Stored data entries:

Lemma sample_override_replaces_witness :
  exists call,
    call_mcmc_method call = "slice_np"
    /\ call_kwargs call = {[ "thin" := PInt 5 ]}
    /\ trace (snd (emit (EvMcmc call) lg_with_default))
       = trace lg_with_default ++ [EvMcmc call]
    /\ lg_sample [4] None true None None (Some {[ "thin" := PInt 5 ]})
         lg_with_default
       = match lg_mcmc call (snd (emit (EvMcmc call) lg_with_default)) with
         | (Return samples, st') =>
             (reshape samples (shape_with_inferred_tail [4]), st')
         | (Raise e, st') => (Raise e, st')
         end.
Proof.
  exact (sample_override_replaces lg_as_float32 lg_mcmc [4] None
           (mkTensor [1; 3] [0; 0; 0]%Z) true None None
           (Some {[ "thin" := PInt 5 ]}) lg_with_default eq_refl eq_refl).
Defined.

Lemma sample_preserves_defaults_witness :
  default_x (snd (lg_sample [4] None true None (Some "hmc")
                    (Some {[ "thin" := PInt 5 ]}) lg_with_default))
  = default_x lg_with_default
  /\ mcmc_method (snd (lg_sample [4] None true None (Some "hmc")
                         (Some {[ "thin" := PInt 5 ]}) lg_with_default))
     = "slice_np"
  /\ mcmc_parameters (snd (lg_sample [4] None true None (Some "hmc")
                             (Some {[ "thin" := PInt 5 ]}) lg_with_default))
     = lg_stored_parameters.
Proof.
  apply (sample_preserves_defaults lg_as_float32 lg_mcmc [4] None true None
           (Some "hmc") (Some {[ "thin" := PInt 5 ]}) lg_with_default).
  intros c st. simpl. repeat split.
Defined.

(** ** Further properties of [sample] and [log_prob] *)

Section Outcomes.

Context {scalar rng_state : Type}.
Variable as_float32 : scalar -> scalar.
Variable net_log_prob : Tensor scalar -> Tensor scalar -> Tensor scalar.
Variable prior_log_prob : Tensor scalar -> Tensor scalar.
Variable tensor_add : Tensor scalar -> Tensor scalar -> Tensor scalar.
Variable mcmc : McmcCall scalar -> M scalar rng_state (Tensor scalar).

Implicit Types (st : State scalar rng_state) (x theta : Tensor scalar).
Implicit Types (sample_shape : list nat) (xo : option (Tensor scalar)).

Local Abbreviation coerce := (atleast_2d_float32_tensor as_float32).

Your task: Return the span of lines in the data above that opens at the line with "lg_with_default eq_refl eq_refl)." and closes at the line with "mcmc_method (snd (lg_sample", exactly, ends included, nothing else.

Task answer:
           (Some {[ "thin" := PInt 5 ]}) lg_with_default eq_refl eq_refl).
Defined.

Lemma sample_preserves_defaults_witness :
  default_x (snd (lg_sample [4] None true None (Some "hmc")
                    (Some {[ "thin" := PInt 5 ]}) lg_with_default))
  = default_x lg_with_default
  /\ mcmc_method (snd (lg_sample [4] None true None (Some "hmc")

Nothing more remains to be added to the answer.